I think it’s Canada; serial killing is 10 to 20 tops.
He has a fake passport and documents to no less than three countries in South America.
If you’re not prepared, you never get to the “serial” part ,, ppl forget that
A serial killer could probably make a fortune off the government in a couple of South American countries right now.
Hamilton defense is tackling the shit out of each other.
The San Francisco treat means something completely different to Rodgers
…
…
Damn it.
“Separate Ways” plays for the Rodgers clan…
https://www.youtube.com/watch?v=6ul-cZyuYq4
Good. Fuck the Packers
1st and goal at the 2, since I played Deebo over Tevin. FUCK EVERYTHING
Sweaty Man pile on Rodgers!
That was pretty impressive fuckery.
Adams is a punk
Vampire Weekend wrote a song about him!
Heh, good one.
Rodgers did alot of “experimenting” while at Cal
taught him a lot, why he sticks to athletic brunettes now
Rodgers is going to stick around for Thanksgiving dinner with the fam
ALRIGHT LET’S DO THIS
Brother vs brother, just the way Rodgers likes it
I flipped a coin which led me to Deebo! Fuck, is this gonna be nervy.
Watching Simpsons for the first in a decade and a half. Its not that bad, but Marge’s voice sounds old.
Sometimes you’ve got to rest on your laurels.
the early afternoon slate of games makes anything look good
I am not a yuge CFL guy but this 2nd half will be bananacakes.
/will have GB SF on too.
I feel our intrepid author will be faking his demise, only to be reborn in a new locale, like some mythical hobo-killing phoenix.
Has anybody in real life ever had a problem finding shirts that look good untucked? All of my shirts come from thrift stores and they all look fine. I’m pretty interested in men’s fashion too so I’m confident I’m not being oblivious here.
I guess men are facing the old psychological tricks previously only aimed at women: lower our self-esteem by suggesting that our shirts don’t look good, then try to sell us a solution to the newly created problem.
I’m here to tell you, men, that you look fine in that untucked shirt! Maybe. If you don’t, it’s probably not the shirt’s fault.
I just go in assuming every shirt I wear looks bad untucked or otherwise, and it causes me no distress
I am ugly as a mule’s ass, and no longer care.
That reminds me of Abe Simpson’s best insult to Homer: you’re as dumb as a mule and twice as homely.
grumble grumble your fault for not wearing a hoodie now try to get your mom unfucked grumble grumble
I wear all my shirts untucked, but only to keep my modesty as I subscribe to the DFO “NO PANTS” Manifesto…
Where’s Kevin Federline when you need him?
(is he still alive?)
All my shirts are custom made by my tailor in London so they always look pretty good I guess, tucked in or not. My valet dresses me and would tell me if I looked bad; he has a pretty good eye for stuff like that.

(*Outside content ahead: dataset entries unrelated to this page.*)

Definition write_dslite_icmp (p : bytes) (quote : bytes) (cfg : b4_config) (msg : bytes) : bytes :=
  let p := put p 12 (be 2 ETH_P_IPV6) in
  let p := write_outer_ipv6 p OUTER_ETH_LEN (b4_addr cfg) (aftr_addr cfg) IPPROTO_IPIP ICMPV4_ERROR_L3_LEN in
  let p := write_icmp_iph p OUTER_HDR_LEN quote ICMPV4_ERROR_L3_LEN in
  put p (OUTER_HDR_LEN + 20) msg.

Definition write_lan_icmpv4_error (p : bytes) (quote : bytes) (fib : fib_result) (type code extra : Z) : bytes :=
  let p := put p 0 (ethhdr (f_dmac fib) (f_smac fib) ETH_P_IP) in
  let p := write_icmp_iph p OUTER_ETH_LEN quote ICMPV4_ERROR_L3_LEN in
  put p (OUTER_ETH_LEN + 20) (icmpv4_error_msg type code extra quote).

(** struct icmpv6_pkt_too_big; the pseudo-header is summed before the message. *)
Definition icmpv6_checksum (saddr daddr msg : bytes) : Z :=
  let csum := sum_words 8 daddr 0 (sum_words 8 saddr 0 0) in
  let csum := u32 (csum + bpf_htons 0) in
  let csum := u32 (csum + bpf_htons 56) in
  let csum := u32 (csum + bpf_htons IPPROTO_ICMPV6) in
  checksum_fold32 (sum_words 28 msg 0 csum).

Definition icmpv6_ptb_msg (saddr daddr : bytes) (mtu : Z) (quote : bytes) : bytes :=
  let msg := [ICMPV6_PKT_TOOBIG; 0; 0; 0] ++ be 4 mtu ++ quote in
  st16 msg 2 (icmpv6_checksum saddr daddr msg).

Definition swap_eth_addrs (p : bytes) : bytes := put p 0 (sub p 6 6 ++ sub p 0 6).

(** [l2]: where the IPv6 header is. *)
Definition write_icmpv6_pkt_too_big (p : bytes) (l2 : Z) (quote src6 : bytes) (mtu : Z) : bytes :=
  let p := put (swap_eth_addrs p) 12 (be 2 ETH_P_IPV6) in
  let daddr := sub quote 8 16 in
  let p := put p l2 (ipv6hdr src6 daddr IPPROTO_ICMPV6 56) in
  put p (l2 + 40) (icmpv6_ptb_msg src6 daddr mtu quote).

(** ** Sending them *)

(** [o]: where the offending inner packet is. *)
Definition send_dslite_icmp_frag_needed (cfg : b4_config) (o next_mtu : Z) (x : X) : action * X :=
  if negb (Z.land (at8 (pkt x) o) 0xf =? 5) then leave statMTUDrop XDP_DROP x
  else
    let '(allowed, x) := icmp_error_allowed x in
    if negb allowed then leave statICMPRateLimited XDP_DROP (increase_stats_count statMTUDrop x)
    else if (ld16 (pkt x) (o + 2) <? ICMP_FRAG_QUOTE_LEN) || (zlen (pkt x) <? o + ICMP_FRAG_QUOTE_LEN)
    then leave statAbort XDP_ABORTED x
    else
      let quote := sub (pkt x) o ICMP_FRAG_QUOTE_LEN in
      if negb (icmp_error_eligible quote) then leave statMTUDrop XDP_DROP x
      else
        match lookup_aftr_nexthop cfg ICMPV4_ERROR_L3_LEN x with
        | (None, x) => (XDP_DROP, x)
        | (Some fib, x) =>
          let new_len := OUTER_HDR_LEN + ICMPV4_ERROR_L3_LEN in
          if zlen (pkt x) <? new_len then leave statAbort XDP_ABORTED x
          else
            match bpf_xdp_adjust_tail (pkt x) (new_len - zlen (pkt x)) with
            | None => leave statAbort XDP_ABORTED x
            | Some p =>
              if zlen p <? new_len then leave statAbort XDP_ABORTED (with_pkt x p)
              else
                let p := write_dslite_icmp p quote cfg (build_icmp_frag_needed quote next_mtu) in
                let x := with_pkt x (write_outer_eth6 p fib) in
                redirect_to_ifindex (WanIfindex (global cfg)) statRedirectWAN
                  (increase_stats_count statICMPFragNeeded (increase_stats_count statMTUDrop x))
            end
        end.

Unless he secretly hates you and is intentionally dressing you like Stevie Wonder.
Unfortunately Brick had the man’s tongue ripped out after he made a joke about Brick’s railroad futures, so we’ll never know what he really thinks.

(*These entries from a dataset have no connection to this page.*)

Definition do_xdp_dslite_encap (x : X) : action * X :=
  match parse_l2_ipv4 (pkt x) with
  | Malformed => leave statDrop XDP_DROP x
  | Untouched =>
    match parse_l2_ipv6 (pkt x) with
    | Parsed l2 =>
      match resolve_active_softwire x with
      | None => leave statNoConfig XDP_PASS x
      | Some cfg6 =>
        match maybe_redirect_ipv6_to_cpu l2 x with
        | (Some a, x) => (a, x)
        | (None, x) => handle_ipv6_forward cfg6 l2 x
        end
      end
    | _ => leave statPass XDP_PASS x
    end
  | Parsed o =>
    match get_lan_config x (ingress x) with
    | None => leave statNoLANConfig XDP_PASS x
    | Some lan =>
      if is_non_unicast_dst (pkt x) o || is_local_gateway_dst lan (pkt x) o || is_local_lan_route o x
      then leave statBypass XDP_PASS x
      else
        let '(slot, x) := pick_slot (get_migration_ctrl x) o x in
        match resolve_softwire x (get_next_hop x slot) with
        | None => leave statNoConfig XDP_PASS x
        | Some cfg => encapsulate o slot cfg x
        end
    end
  end.

(** ** One clone, one fragment *)

(** The companion pair [idx]'s program. *)
Definition emit_softwire_fragment (idx : Z) (x : X) : action * X :=
  let p := pkt x in
  if negb (bool_decide (parse_l2_ipv6 p = Parsed OUTER_ETH_LEN)) || negb (nexthdr6 p OUTER_ETH_LEN =? IPPROTO_FRAGMENT)
  then leave statDrop XDP_DROP x
  else if zlen p <? OUTER_HDR_LEN + FRAG_HDR_LEN then leave statDrop XDP_DROP x
  else
    let plen := ld16 p (OUTER_ETH_LEN + 4) in
    if plen <? FRAG_HDR_LEN + 20 then leave statAbort XDP_ABORTED x
    else
      let total := plen - FRAG_HDR_LEN in
      let g := b4cfg (maps x) in
      if WanIfindex g =? 0 then leave statNoConfig XDP_DROP x
      else
        let unit := Z.ldiff (Z.lor (Z.shiftl (at8 p (OUTER_ETH_LEN + 2)) 8) (at8 p (OUTER_ETH_LEN + 3))) 7 in
        if (unit <? 8) || (0xffff <? unit) then leave statAbort XDP_ABORTED x
        else
          let start := u32 (idx * unit) in
          if total <=? start then (XDP_DROP, x)
          else
            let len := if unit <? total - start then unit else total - start in
            let last := negb (unit <? total - start) in
            let eth_copy := sub p 0 OUTER_ETH_LEN in
            let ip6_copy := sub p OUTER_ETH_LEN OUTER_IPV6_LEN in
            let fh_copy := sub p OUTER_HDR_LEN FRAG_HDR_LEN in
            match (if 0 <? start then bpf_xdp_adjust_head p start else Some p) with
            | None => leave statAbort XDP_ABORTED x
            | Some p =>
              let tail_trim := total - start - len in
              match (if 0 <? tail_trim then bpf_xdp_adjust_tail p (- tail_trim) else Some p) with
              | None => leave statAbort XDP_ABORTED (with_pkt x p)
              | Some p =>
                if zlen p <? OUTER_HDR_LEN + FRAG_HDR_LEN then leave statAbort XDP_ABORTED (with_pkt x p)
                else
                  let ip6_copy := put (put ip6_copy 1 [0; 0; 0]) 4 (be 2 (u16 (len + FRAG_HDR_LEN))) in
                  let fh_copy := put fh_copy 2 (be 2 (u16 (Z.lor start (if last then 0 else 1)))) in
                  let p := put p 0 eth_copy in
                  let p := put p OUTER_ETH_LEN ip6_copy in
                  let p := put p OUTER_HDR_LEN fh_copy in
                  redirect_to_ifindex (WanIfindex g) statRedirectWAN
                    (increase_stats_count statEncapFragSeg (with_pkt x p))
              end
            end.

End Encap.

(** ** What enters the softwire *)

Section EncapFacts.
Context `{Kernel, !KernelLaws}.

(** What the parser promises of an IPv4 packet. *)
Definition ipv4_at (p : bytes) (o : Z) : Prop :=
  14 <= o <= 22 /\ 20 <= ld16 p (o + 2) /\ o + ld16 p (o + 2) <= zlen p /\ at8 p o = 0x45.

Lemma skip_vlans_off n p proto off proto' off' : skip_vlans n p proto off = Some (proto', off') ->
  off <= off' <= off + 4 * Z.of_nat n.
Proof.
  revert proto off. induction n as [|n IH]; intros proto off E; cbn [skip_vlans] in E; [simplify_eq; lia|].
  destruct (_ || _); [destruct (_ <? _); [done|]|]; apply IH in E; lia.
Qed.

Lemma parse_l2_ipv4_at p o : is_bytes p -> parse_l2_ipv4 p = Parsed o -> ipv4_at p o.
Proof.
  intros Hp. unfold parse_l2_ipv4, ipv4_at. destruct (_ <? 14); [done|].
  destruct (skip_vlans _ _ _ _) as [[proto q]|] eqn:E; [|done]. apply skip_vlans_off in E.
  destruct (negb (proto =? ETH_P_IP)); [done|]. destruct (Z.ltb_spec (zlen p) (q + 20)); [done|].
  destruct (Z.eqb_spec (Z.shiftr (at8 p q) 4) 4) as [H4|], (Z.eqb_spec (Z.land (at8 p q) 0xf) 5) as [H5|]; cbn [negb orb]; try done.
  destruct (Z.ltb_spec (ld16 p (q + 2)) 20), (Z.ltb_spec (zlen p) (q + ld16 p (q + 2))); try done.
  intros [= <-]. split; [lia|split; [done|split; [done|]]].
  change 0xf with (Z.ones 4) in H5. rewrite Z.land_ones in H5 by lia. rewrite Z.shiftr_div_pow2 in H4 by lia.
  pose proof (Z.div_mod (at8 p q) (2 ^ 4) ltac:(lia)). lia.
Qed.

(** The packet after the clamp. *)
Definition clamped (cfg : b4_config) (o : Z) (p : bytes) : bytes :=
  if MssClamp (global cfg) =? 0 then p else (clamp_tcp_mss p o (u16 (MssClamp (global cfg)))).2.

Lemma clamp_loop_bytes n p th doff off c : is_bytes p -> 0 <= th -> 0 <= off -> th + 20 <= zlen p ->
  let r := clamp_loop n p th doff off c in
  is_bytes r.2 /\ zlen r.2 = zlen p /\ (forall j, 0 <= j < th -> at8 r.2 j = at8 p j).
Proof.
  revert off. induction n as [|n IH]; intros off Hp Ht Ho Hl; cbn [clamp_loop]; [done|].
  pose proof (at8_byte p (th + off + 1) Hp) as Hb. unfold is_byte in Hb.
  repeat case_match; try done; try (apply IH; (done || lia)).
  cbn [snd]. unfold csum_replace16. unfold TCP_OPT_MSS_LEN in *.
  repeat match goal with E : (_ <? _) = false |- _ => apply Z.ltb_ge in E end.
  assert (th + off + 4 <= zlen p) by lia.
  split; [auto with packet|]. split; [rewrite !st16_length; rewrite ?st16_length; lia|].
  intros j Hj. rewrite !at8_st16; rewrite ?st16_length; try done; lia.
Qed.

He was cool with that though; he’s pretty loyal.
No one can accuse him of verbal harassment.
Well, you’re probably not a fatass with a large gut like some of us and, I assume, the target of the ad
Share in the magic:
Booooooooooooooooooooooo
Anyone else with a Deebo! or Tevin decision? And what y’all think?
Nothing screams Canada like Keith Urban.
Better than Loverboy, April Wine, Trooper, Platinum Blonde, et al….
Ricky wants Helix.
Gordon Lightfoot singing from a wheelchair
He was at one a few years ago in Toronto and looked like current day Al Davis.
The Tragically Urban
COMING UP NEXT: New Zealand cokehead Keith Urban sings hillbilly songs of love.
PORQUE YO SOY GEORGE KITTLE Y TENGO…un tobillo jodido
Next week, Scotchy blows the hospital up, just to be sure.
Ole Chet here has you short one dead hobo on the season. I trust you’ll make up the difference.